**Records contained in a dataset**
(** * lsc_dr_planner: geometry kernel and agent manager

    A shallow embedding of [include/geometry.hpp] and of the agent manager
    ([AgentManager::doStep], [plan], [setPlannerState],
    [planningStateTransition]) together with the properties the
    specification states about them.

    Numbers.  The C++ code computes with [float] and [double].  The embedding
    reads every arithmetic operation as the exact operation on real numbers
    ([R] of the Standard Library): [+], [-], [*], [/] and [sqrt] are the real
    ones, comparisons are the real comparisons, and the narrowing casts to
    [float] are the identity.  The concrete inputs used below are small dyadic
    numbers whose intermediate values are exactly representable, so that the
    evaluations can be replayed on the C++ code as they stand.

    One test is not read on the exact values: the comparison [delta == b] of
    two computed [float] vectors in [computeCollisionTime], whose outcome
    rounding decides on ordinary inputs (see [float_vector_eqb]).  The run
    on [path_closing] is about that rounding, and its end point 1/10 is not
    a dyadic number. *)

From Stdlib Require Import Reals Lra Psatz List ZArith Bool.
Import ListNotations.
Local Open Scope R_scope.

(** * Definitions *)

Module Geometry.

(** ** Vectors *)

(** Modelled from the spec: [point3d] / [vector3d] (octomap's
    [octomath::Vector3], reached through [sp_const.hpp], which is not in the
    source tree).  The spec's data model: "Three-dimensional real vector". *)
Record point3d : Type := mkPoint3d { x : R; y : R; z : R }.

(** [point3d()]: the default constructor of [octomath::Vector3] sets the three
    components to zero. *)
Definition point3d_default : point3d := mkPoint3d 0 0 0.

Definition padd (a b : point3d) : point3d :=
  mkPoint3d (x a + x b) (y a + y b) (z a + z b).

Definition psub (a b : point3d) : point3d :=
  mkPoint3d (x a - x b) (y a - y b) (z a - z b).

Definition pneg (a : point3d) : point3d :=
  mkPoint3d (- x a) (- y a) (- z a).

(** [operator*(float)]: the vector is the left operand in the source. *)
Definition pscale (a : point3d) (k : R) : point3d :=
  mkPoint3d (x a * k) (y a * k) (z a * k).

Notation "a [+] b" := (padd a b) (at level 50, left associativity).
Notation "a [-] b" := (psub a b) (at level 50, left associativity).
Notation "a [*] k" := (pscale a k) (at level 40, left associativity).

Definition dot (a b : point3d) : R := x a * x b + y a * y b + z a * z b.

Definition cross (a b : point3d) : point3d :=
  mkPoint3d (y a * z b - z a * y b)
            (z a * x b - x a * z b)
            (x a * y b - y a * x b).

Definition norm_sq (a : point3d) : R := x a * x a + y a * y a + z a * z a.

Definition norm (a : point3d) : R := sqrt (norm_sq a).

(** [Vector3::distance]: the square root of the sum of the squared component
    differences. *)
Definition distance (a b : point3d) : R :=
  sqrt ((x a - x b) * (x a - x b) + (y a - y b) * (y a - y b)
        + (z a - z b) * (z a - z b)).

(** [Vector3::normalized]: a copy divided by its norm when the norm is
    positive, the copy itself otherwise. *)
Definition normalized (a : point3d) : point3d :=
  let len := norm a in
  if Rgt_dec len 0 then mkPoint3d (x a / len) (y a / len) (z a / len) else a.

(** [operator==]: component-wise comparison. *)
Definition point3d_eq_dec (a b : point3d) : {a = b} + {a <> b}.
Proof.
  destruct a as [ax ay az], b as [bx b_y bz].
  destruct (Req_dec_T ax bx) as [Hx | Hx];
    [ destruct (Req_dec_T ay b_y) as [Hy | Hy];
      [ destruct (Req_dec_T az bz) as [Hz | Hz];
        [ left; congruence | right; congruence ]
      | right; congruence ]
    | right; congruence ].
Defined.

(** Comparisons as booleans, for the conditions the source combines with
    [&&] and [or]. *)
Definition Rltb (a b : R) : bool := if Rlt_dec a b then true else false.
Definition Rgtb (a b : R) : bool := if Rgt_dec a b then true else false.

(** ** Lines and closest-point results *)

Record Line : Type := mkLine { start_point : point3d; end_point : point3d }.

(** [Line::length]. *)
Definition length (l : Line) : R := distance (start_point l) (end_point l).

(** [Line::operator-]. *)
Definition line_sub (l other : Line) : Line :=
  mkLine (start_point l [-] start_point other) (end_point l [-] end_point other).

(** Modelled from the spec: [ClosestPoints] (declared in [sp_const.hpp], not
    in the source tree): "All routines return {point1, point2, distance}". *)
Record ClosestPoints : Type := mkClosestPoints {
  dist : R;
  closest_point1 : point3d;
  closest_point2 : point3d
}.

(** [std::swap(closest_points.closest_point1, closest_points.closest_point2)]. *)
Definition swap_closest_points (c : ClosestPoints) : ClosestPoints :=
  mkClosestPoints (dist c) (closest_point2 c) (closest_point1 c).

(** ** 3x3 matrices, for [Eigen::Matrix3f] in [closestPointsBetweenLines] *)

Record Matrix3f : Type := mkMatrix3f { row0 : point3d; row1 : point3d; row2 : point3d }.

Definition determinant (A : Matrix3f) : R := dot (row0 A) (cross (row1 A) (row2 A)).

(** [A.inverse()]: the transposed cofactor matrix divided by the determinant.
    Its columns are the cross products of the rows of [A]. *)
Definition inverse (A : Matrix3f) : Matrix3f :=
  let d := determinant A in
  let c0 := cross (row1 A) (row2 A) in
  let c1 := cross (row2 A) (row0 A) in
  let c2 := cross (row0 A) (row1 A) in
  mkMatrix3f (mkPoint3d (x c0 / d) (x c1 / d) (x c2 / d))
             (mkPoint3d (y c0 / d) (y c1 / d) (y c2 / d))
             (mkPoint3d (z c0 / d) (z c1 / d) (z c2 / d)).

(** Matrix times column vector. *)
Definition mul_vec (A : Matrix3f) (b : point3d) : point3d :=
  mkPoint3d (dot (row0 A) b) (dot (row1 A) b) (dot (row2 A) b).

(** ** The geometry kernel *)

Section GeometryKernel.

(** The two constants of [sp_const.hpp] the kernel uses; the header is not in
    the source tree, so they are parameters of the kernel. *)
Variable SP_EPSILON_FLOAT : R.
Variable SP_INFINITY : R.

(** [Line::direction]. *)
Definition direction (l : Line) : point3d :=
  if Rlt_dec (norm (end_point l [-] start_point l)) SP_EPSILON_FLOAT
  then mkPoint3d 0 0 0
  else normalized (end_point l [-] start_point l).

Definition closestPointsBetweenPointAndLine
    (point line_point line_direction : point3d) : ClosestPoints :=
  let a := line_point [-] point in
  let c := a [-] line_direction [*] dot a line_direction in
  let line_closest_point := point [+] c in
  mkClosestPoints (norm c) point line_closest_point.

(** [ray_closest_point] is declared and never assigned: in the first branch
    the second point of the result is the default-constructed vector. *)
Definition closestPointsBetweenPointAndRay
    (point ray_start ray_direction : point3d) : ClosestPoints :=
  let ray_closest_point := point3d_default in
  let delta_to_start := point [-] ray_start in
  if Rlt_dec (dot delta_to_start ray_direction) 0
  then mkClosestPoints (norm delta_to_start) point ray_closest_point
  else closestPointsBetweenPointAndLine point ray_start ray_direction.

Definition closestPointsBetweenPointAndLineSegment
    (point : point3d) (line : Line) : ClosestPoints :=
  let a := start_point line [-] point in
  let b := end_point line [-] point in
  let '(dist_min, rel_closest_point) :=
    if point3d_eq_dec a b then (norm a, a)
    else
      let dist_min := norm a in
      let rel_closest_point := a in
      let dist := norm b in
      let '(dist_min, rel_closest_point) :=
        if Rgt_dec dist_min dist then (dist, b) else (dist_min, rel_closest_point) in
      let n_line := normalized (b [-] a) in
      let c := a [-] n_line [*] dot a n_line in
      let dist := norm c in
      if Rltb (dot (c [-] a) (c [-] b)) 0 && Rgtb dist_min dist
      then (dist, c)
      else (dist_min, rel_closest_point) in
  mkClosestPoints dist_min point (rel_closest_point [+] point).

**WORK INSTRUCTIONS**
From the records above, give again exactly the lines running from the line with "Definition determinant (A" to the line with "(point : point3d)", inclusive.

**COMPLETED EXERCISE**
Definition determinant (A : Matrix3f) : R := dot (row0 A) (cross (row1 A) (row2 A)).

(** [A.inverse()]: the transposed cofactor matrix divided by the determinant.
    Its columns are the cross products of the rows of [A]. *)
Definition inverse (A : Matrix3f) : Matrix3f :=
  let d := determinant A in
  let c0 := cross (row1 A) (row2 A) in
  let c1 := cross (row2 A) (row0 A) in
  let c2 := cross (row0 A) (row1 A) in
  mkMatrix3f (mkPoint3d (x c0 / d) (x c1 / d) (x c2 / d))
             (mkPoint3d (y c0 / d) (y c1 / d) (y c2 / d))
             (mkPoint3d (z c0 / d) (z c1 / d) (z c2 / d)).

(** Matrix times column vector. *)
Definition mul_vec (A : Matrix3f) (b : point3d) : point3d :=
  mkPoint3d (dot (row0 A) b) (dot (row1 A) b) (dot (row2 A) b).

(** ** The geometry kernel *)

Section GeometryKernel.

(** The two constants of [sp_const.hpp] the kernel uses; the header is not in
    the source tree, so they are parameters of the kernel. *)
Variable SP_EPSILON_FLOAT : R.
Variable SP_INFINITY : R.

(** [Line::direction]. *)
Definition direction (l : Line) : point3d :=
  if Rlt_dec (norm (end_point l [-] start_point l)) SP_EPSILON_FLOAT
  then mkPoint3d 0 0 0
  else normalized (end_point l [-] start_point l).

Definition closestPointsBetweenPointAndLine
    (point line_point line_direction : point3d) : ClosestPoints :=
  let a := line_point [-] point in
  let c := a [-] line_direction [*] dot a line_direction in
  let line_closest_point := point [+] c in
  mkClosestPoints (norm c) point line_closest_point.

(** [ray_closest_point] is declared and never assigned: in the first branch
    the second point of the result is the default-constructed vector. *)
Definition closestPointsBetweenPointAndRay
    (point ray_start ray_direction : point3d) : ClosestPoints :=
  let ray_closest_point := point3d_default in
  let delta_to_start := point [-] ray_start in
  if Rlt_dec (dot delta_to_start ray_direction) 0
  then mkClosestPoints (norm delta_to_start) point ray_closest_point
  else closestPointsBetweenPointAndLine point ray_start ray_direction.

Definition closestPointsBetweenPointAndLineSegment
    (point : point3d) (line : Line) : ClosestPoints :=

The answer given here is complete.